Введение
ISO 14644 is the international standard most widely used to classify cleanrooms according to airborne particle concentration. It gives teams a common language for describing how clean an environment is and how that cleanliness should be measured.
But classification alone is not enough. A room can meet an ISO class on a test day and still perform poorly in operation if airflow, maintenance, gowning, or cleaning control is weak. That is why ISO classification should always be viewed as one part of a broader contamination-control system.
What ISO 14644 Classification Means
ISO 14644-1 classifies cleanrooms by the concentration of airborne particles of specified sizes. The lower the class number, the cleaner the environment.
In practical terms:
Lower ISO classes
- ISO 1–3: extremely clean environments
- Used in highly sensitive semiconductor and advanced technology processes
- Require strict airflow and particle control
Higher ISO classes
- ISO 5–8: common in pharma, medical device, and support zones
- Often mapped to GMP manufacturing environments
- Still require disciplined contamination control
ISO 14644 Classification Table
The table below shows common particle concentration limits used to understand the ISO class concept at a practical level.
| Класс ISO | Maximum particles ≥0.5 µm / m³ | Typical application |
|---|---|---|
| ISO 1 | 10 | Extreme precision environments |
| ISO 2 | 100 | Advanced semiconductor / nanotechnology |
| ISO 3 | 1,000 | Semiconductor critical areas |
| ISO 4 | 10,000 | High-performance controlled zones |
| ИСО 5 | 3,520 | Aseptic and high-control critical zones |
| ISO 6 | 35,200 | Supporting clean areas |
| ИСО 7 | 352,000 | Background cleanroom environments |
| ИСО 8 | 3,520,000 | General controlled manufacturing areas |
| ISO 9 | 35,200,000 | Comparable to typical room air |
ISO Class vs GMP Grades
One of the most common sources of confusion is mixing ISO classification with EU GMP grades. They are related, but they are not identical systems.

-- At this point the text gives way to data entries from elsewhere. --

(* ===== verification/StdMap.v ===== *)
(** * [std::map<K, V>] as a sorted association list

    The source keeps its samples in [std::map<int, std::map<double,
    MetricSamples>>] and its processed points in [std::map<int,
    std::vector<ProcessedPoint>>].  A [std::map] orders its keys with [<]
    and identifies two keys when neither is below the other; iteration
    visits the keys in ascending order.  It is modelled here as the list of
    its entries in iteration order, and [m[k]] followed by a change of the
    mapped value as [update]: the walk finds the entry whose key is
    equivalent to [k] (keeping the key already stored), or inserts
    [(k, V())] at its sorted position.

    The key order is an interface, [KeyOrder] with its laws
    [KeyOrderLaws]: a boolean [<] and the domain [key_ok] on which it is a
    strict weak order, as the C++ standard requires of a map's comparator.
    [int] ([Z], every value) and [double] (every non-NaN value) implement
    it. *)

From Stdlib Require Import List ZArith Lia Bool Sorted Floats.
From S2P Require Import Prelude Double.
Import ListNotations.

Class KeyOrder (K : Type) := {
  key_lt : K -> K -> bool;
  key_ok : K -> bool
}.

Class KeyOrderLaws (K : Type) `{KeyOrder K} := {
  key_lt_irrefl : forall x, key_lt x x = false;
  key_lt_trans : forall x y z, key_ok x = true -> key_ok y = true -> key_ok z = true ->
    key_lt x y = true -> key_lt y z = true -> key_lt x z = true;
  (** incomparable keys are interchangeable *)
  key_incomparable : forall x y z, key_ok x = true -> key_ok y = true -> key_ok z = true ->
    key_lt x y = false -> key_lt y x = false ->
    key_lt x z = key_lt y z /\ key_lt z x = key_lt z y
}.

(** ** Instances: [int] and [double] keys *)

#[export] Instance int_key_order : KeyOrder Z := {| key_lt := Z.ltb; key_ok := fun _ => true |}.

#[export] Instance int_key_laws : KeyOrderLaws Z.
Proof.
  split; simpl; intros.
  - apply Z.ltb_irrefl.
  - rewrite Z.ltb_lt in *. lia.
  - rewrite Z.ltb_ge in *. assert (x = y) by lia. subst. auto.
Qed.

#[export] Instance double_key_order : KeyOrder float :=
  {| key_lt := PrimFloat.ltb; key_ok := fun x => negb (PrimFloat.is_nan x) |}.

#[export] Instance double_key_laws : KeyOrderLaws float.
Proof.
  split; simpl; intros; rewrite ?negb_true_iff in *.
  - apply ltb_irrefl.
  - now apply (ltb_trans x y z).
  - apply ltb_rank_eq; auto. apply ltb_incomparable; auto.
Qed.

(** On [int] keys, equivalence is equality. *)
Lemma int_lt_eqb (u u' : Z) : (negb (u <? u') && negb (u' <? u))%Z%bool = (u =? u')%Z.
Proof.
  destruct (Z.ltb_spec u u'), (Z.ltb_spec u' u), (Z.eqb_spec u u'); simpl; auto; lia.
Qed.

Module StdMap.
Section StdMap.
Context {K V : Type} `{KeyOrderLaws K}.

Definition equiv (k k' : K) : bool := negb (key_lt k k') && negb (key_lt k' k).

(** [m[k]] then [f] applied to the mapped value. *)
Fixpoint update (k : K) (dflt : V) (f : V -> V) (m : list (K * V)) : list (K * V) :=
match m with
| [] => [(k, f dflt)]
| (k', v) :: m' =>
    if key_lt k k' then (k, f dflt) :: m
    else if key_lt k' k then (k', v) :: update k dflt f m'
    else (k', f v) :: m'
end.

(** [m.find(k)]: the value of the entry equivalent to [k]. *)
Fixpoint find (k : K) (m : list (K * V)) : option V :=
match m with
| [] => None
| (k', v) :: m' =>
    if key_lt k k' then None
    else if key_lt k' k then find k m'
    else Some v
end.

Definition keys (m : list (K * V)) : list K := map fst m.

Definition key_before (a b : K * V) : Prop := key_lt (fst a) (fst b) = true.

(** The map's invariant: keys in the comparator's domain, strictly
  ascending. *)
Definition wf (m : list (K * V)) : Prop :=
Forall (fun e => key_ok (fst e) = true) m /\ StronglySorted key_before m.

(** *** The comparator's laws, as used on map keys *)

Lemma equiv_refl k : equiv k k = true.
Proof. unfold equiv. now rewrite key_lt_irrefl. Qed.

Lemma equiv_sym k j : equiv k j = equiv j k.
Proof. unfold equiv. apply andb_comm. Qed.

Lemma equiv_lt k j x : key_ok k = true -> key_ok j = true -> key_ok x = true ->
equiv k j = true -> key_lt k x = key_lt j x /\ key_lt x k = key_lt x j.
Proof.
unfold equiv. intros ? ? ? E. bool_simpl. now apply key_incomparable.
Qed.

Lemma equiv_trans k j x : key_ok k = true -> key_ok j = true -> key_ok x = true ->
equiv k j = true -> equiv j x = true -> equiv k x = true.
Proof.
intros Hk Hj Hx E1 E2. destruct (equiv_lt k j x Hk Hj Hx E1) as [A B].
unfold equiv in *. now rewrite A, B.
Qed.

Lemma lt_not_equiv k j : key_lt k j = true -> equiv k j = false.
Proof. unfold equiv. intros ->. reflexivity. Qed.

(** *** The invariant *)

Lemma wf_nil : wf (@nil (K * V)).
Proof. split; constructor. Qed.

Lemma wf_cons_inv k v m :
wf ((k, v) :: m) ->
key_ok k = true /\ wf m /\ Forall (fun e => key_lt k (fst e) = true) m.
Proof.
intros [Hok Hs]. inv Hok. apply StronglySorted_inv in Hs as [Hs Hf]. repeat split; auto.
Qed.

Lemma wf_cons k v m :
key_ok k = true -> wf m -> Forall (fun e => key_lt k (fst e) = true) m -> wf ((k, v) :: m).
Proof. intros Hk [Hok Hs] Hf. split; constructor; auto. Qed.

Lemma update_keys k d f m x :
In x (keys (update k d f m)) -> x = k \/ In x (keys m).
Proof.
induction m as [|[k' v] m IH]; simpl.
- intuition.
- destruct (key_lt k k'), (key_lt k' k); simpl; intuition.
Qed.

Lemma Forall_keys (P : K -> Prop) (m : list (K * V)) :
Forall (fun e => P (fst e)) m <-> (forall x, In x (keys m) -> P x).
Proof.
unfold keys. rewrite Forall_forall. split.
- intros Hf x Hx. apply in_map_iff in Hx as (e & <- & He). auto.
- intros Hf e He. apply Hf, in_map; auto.
Qed.

Lemma update_Forall_keys (P : K -> Prop) k d f m :
P k -> Forall (fun e => P (fst e)) m -> Forall (fun e => P (fst e)) (update k d f m).
Proof.
rewrite !Forall_keys. intros Hk Hm x Hx. destruct (update_keys _ _ _ _ _ Hx) as [->|]; auto.
Qed.

Lemma wf_key_ok m e : wf m -> In e m -> key_ok (fst e) = true.
Proof. intros [Hok _] He. rewrite Forall_forall in Hok. auto. Qed.

(** [m[k]] keeps the map sorted. *)
Lemma wf_update k d f m : key_ok k = true -> wf m -> wf (update k d f m).
Proof.
intros Hk. induction m as [|[k' v] m IH]; simpl; intros Hm.
- apply wf_cons; auto using wf_nil.
- destruct (wf_cons_inv _ _ _ Hm) as (Hk' & Hm' & Hf).
  destruct (key_lt k k') eqn:E1; [|destruct (key_lt k' k) eqn:E2].
  + apply wf_cons; auto. constructor; auto.
    rewrite Forall_forall in *. intros e He.
    apply (key_lt_trans k k' (fst e)); eauto using wf_key_ok.
  + apply wf_cons; auto. apply (update_Forall_keys (fun x => key_lt k' x = true)); auto.
  + apply wf_cons; auto.
Qed.

(** *** Lookups after [m[k]] *)

Definition value_or (d : V) (o : option V) : V := match o with Some v => v | None => d end.

(** [m[k]] then [f]: the entry of [k] now holds [f] of its old value, or of
  [V()] when it was absent. *)
Lemma find_update_eq k d f m : find k (update k d f m) = Some (f (value_or d (find k m))).
Proof.
induction m as [|[k' v] m IH]; simpl; rewrite ?key_lt_irrefl; auto.
destruct (key_lt k k') eqn:E1; [|destruct (key_lt k' k) eqn:E2];
  simpl; rewrite ?key_lt_irrefl, ?E1, ?E2; auto.
Qed.

Lemma not_equiv_cases k j : equiv k j = false -> key_lt k j = true \/ key_lt j k = true.
Proof. unfold equiv. destruct (key_lt k j), (key_lt j k); simpl; auto. Qed.

(** The other entries are untouched. *)
Lemma find_update_neq k j d f m :
wf m -> key_ok k = true -> key_ok j = true -> equiv k j = false ->
find j (update k d f m) = find j m.
Proof.
intros Hm Hk Hj Hkj. induction m as [|[k' v] m IH]; simpl.
- destruct (not_equiv_cases _ _ Hkj) as [E|E]; rewrite E; auto.
  now destruct (key_lt j k).
- destruct (wf_cons_inv _ _ _ Hm) as (Hk' & Hm' & Hf).
  destruct (key_lt k k') eqn:E1; [|destruct (key_lt k' k) eqn:E2]; simpl.
  + destruct (key_lt j k) eqn:F1.
    * now rewrite (key_lt_trans j k k').
    * destruct (not_equiv_cases _ _ Hkj) as [E|E]; [now rewrite E|congruence].
  + destruct (key_lt j k'), (key_lt k' j); auto.
  + assert (Hkk' : equiv k k' = true) by (unfold equiv; now rewrite E1, E2).
    destruct (key_lt j k') eqn:F1, (key_lt k' j) eqn:F2; auto.
    assert (equiv k j = true); [|congruence].
    apply (equiv_trans k k' j); auto. unfold equiv. now rewrite F1, F2.
Qed.

Lemma find_In k m v : find k m = Some v -> exists k', In (k', v) m /\ equiv k k' = true.
Proof.
induction m as [|[k' w] m IH]; simpl; [discriminate|].
destruct (key_lt k k') eqn:E1; [discriminate|]. destruct (key_lt k' k) eqn:E2.
- intros Hf. destruct (IH Hf) as (x & Hx & Ex). eauto.
- intros [= <-]. exists k'. split; auto. unfold equiv. now rewrite E1, E2.
Qed.

Lemma In_find k v m : wf m -> In (k, v) m -> find k m = Some v.
Proof.
induction m as [|[k' w] m IH]; simpl; [contradiction|]. intros Hm Hin.
destruct (wf_cons_inv _ _ _ Hm) as (Hk' & Hm' & Hf).
destruct Hin as [[= <- <-]|Hin].
- now rewrite key_lt_irrefl.
- rewrite Forall_forall in Hf. specialize (Hf _ Hin). simpl in Hf.
  rewrite Hf. destruct (key_lt k k') eqn:E.
  + exfalso. assert (Hok : key_ok k = true) by apply (wf_key_ok _ _ Hm' Hin).
    pose proof (key_lt_trans k k' k Hok Hk' Hok E Hf) as T.
    now rewrite key_lt_irrefl in T.
  + auto.
Qed.

(** The number of entries grows by one exactly when the key was absent. *)
Lemma length_update k d f m :
length (update k d f m) = match find k m with Some _ => length m | None => S (length m) end.
Proof.
induction m as [|[k' v] m IH]; simpl; auto.
destruct (key_lt k k'); [reflexivity|]. destruct (key_lt k' k); simpl; auto.
rewrite IH. now destruct (find k m).
Qed.

(** *** Composition of updates *)

(** Two [m[k]] changes in a row are one change by their composition. *)
Lemma update_update k d f g m :
update k d f (update k d g m) = update k d (fun v => f (g v)) m.
Proof.
induction m as [|[k' v] m IH]; simpl; rewrite ?key_lt_irrefl; auto.
destruct (key_lt k k') eqn:E1; [|destruct (key_lt k' k) eqn:E2];
  simpl; rewrite ?key_lt_irrefl, ?E1, ?E2, ?IH; auto.
Qed.

Lemma update_ext k d f g m : (forall v, f v = g v) -> update k d f m = update k d g m.
Proof.
intros Hfg. induction m as [|[k' v] m IH]; simpl; rewrite ?Hfg; auto.
destruct (key_lt k k'); [|destruct (key_lt k' k)]; rewrite ?Hfg, ?IH; auto.
Qed.

(** A property of the mapped values that [f] preserves, and that [f] of
  the default has, holds of every value after [m[k]]. *)
Lemma update_Forall_values (P : V -> Prop) k d f m :
P (f d) -> (forall v, P v -> P (f v)) ->
Forall (fun e => P (snd e)) m -> Forall (fun e => P (snd e)) (update k d f m).
Proof.
intros Hd Hf. induction m as [|[k' v] m IH]; simpl; intros Hm; [constructor; auto|].
pose proof Hm as Hm0. inv Hm.
destruct (key_lt k k'); [|destruct (key_lt k' k)]; constructor; simpl; auto.
Qed.

(** Equivalent keys find the same entry. *)
Lemma find_equiv k k' m :
wf m -> key_ok k = true -> key_ok k' = true -> equiv k k' = true -> find k m = find k' m.
Proof.
intros Hm Hk Hk' E. induction m as [|[j v] m IH]; simpl; auto.
destruct (wf_cons_inv _ _ _ Hm) as (Hj & Hm' & _).
destruct (equiv_lt k k' j Hk Hk' Hj E) as [-> ->]. now rewrite IH.
Qed.

(** A key above every key of the map goes at the end. *)
Lemma update_above k d f m :
  key_ok k = true -> Forall (fun e => key_ok (fst e) = true /\ key_lt (fst e) k = true) m ->
  update k d f m = m ++ [(k, f d)].
Proof.
  intros Hk. induction m as [|[k' v] m IH]; simpl; auto. intros Hf.
  inversion Hf as [|? ? [Hk' Hlt] Hf']; subst; simpl in Hlt, Hk'.
  destruct (key_lt k k') eqn:E.
  - pose proof (key_lt_trans k k' k Hk Hk' Hk E Hlt) as T. now rewrite key_lt_irrefl in T.
  - rewrite Hlt, IH; auto.
Qed.

End StdMap.

(** Lookup in a map whose values are all transformed by [g]. *)
Lemma find_map_values {K V W : Type} `{KeyOrder K} (g : V -> W) (k : K) (m : list (K * V)) :
  find k (map (fun e => (fst e, g (snd e))) m) = option_map g (find k m).
Proof.
  induction m as [|[k' v] m IH]; simpl; auto.
  destruct (key_lt k k'); [|destruct (key_lt k' k)]; auto.
Qed.

Lemma int_equiv (u u' : Z) : equiv u u' = (u =? u')%Z.
Proof. apply int_lt_eqb. Qed.
End StdMap.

A practical mapping often used in pharmaceutical contexts is:
| EU GMP Grade | Common ISO equivalent | Typical context |
|---|---|---|
| Оценка отлично | ИСО 5 | Critical aseptic exposure |
| Оценка Б | ISO 5 at rest / ISO 7 in background use context | Background to Grade A |
| Оценка С | ИСО 7 | Less critical clean manufacturing |
| Оценка Д | ИСО 8 | Basic controlled support environment |
ISO classification describes airborne particle cleanliness. GMP grading adds broader operational expectations such as gowning, microbiological control, behavior, and contamination-control strategy.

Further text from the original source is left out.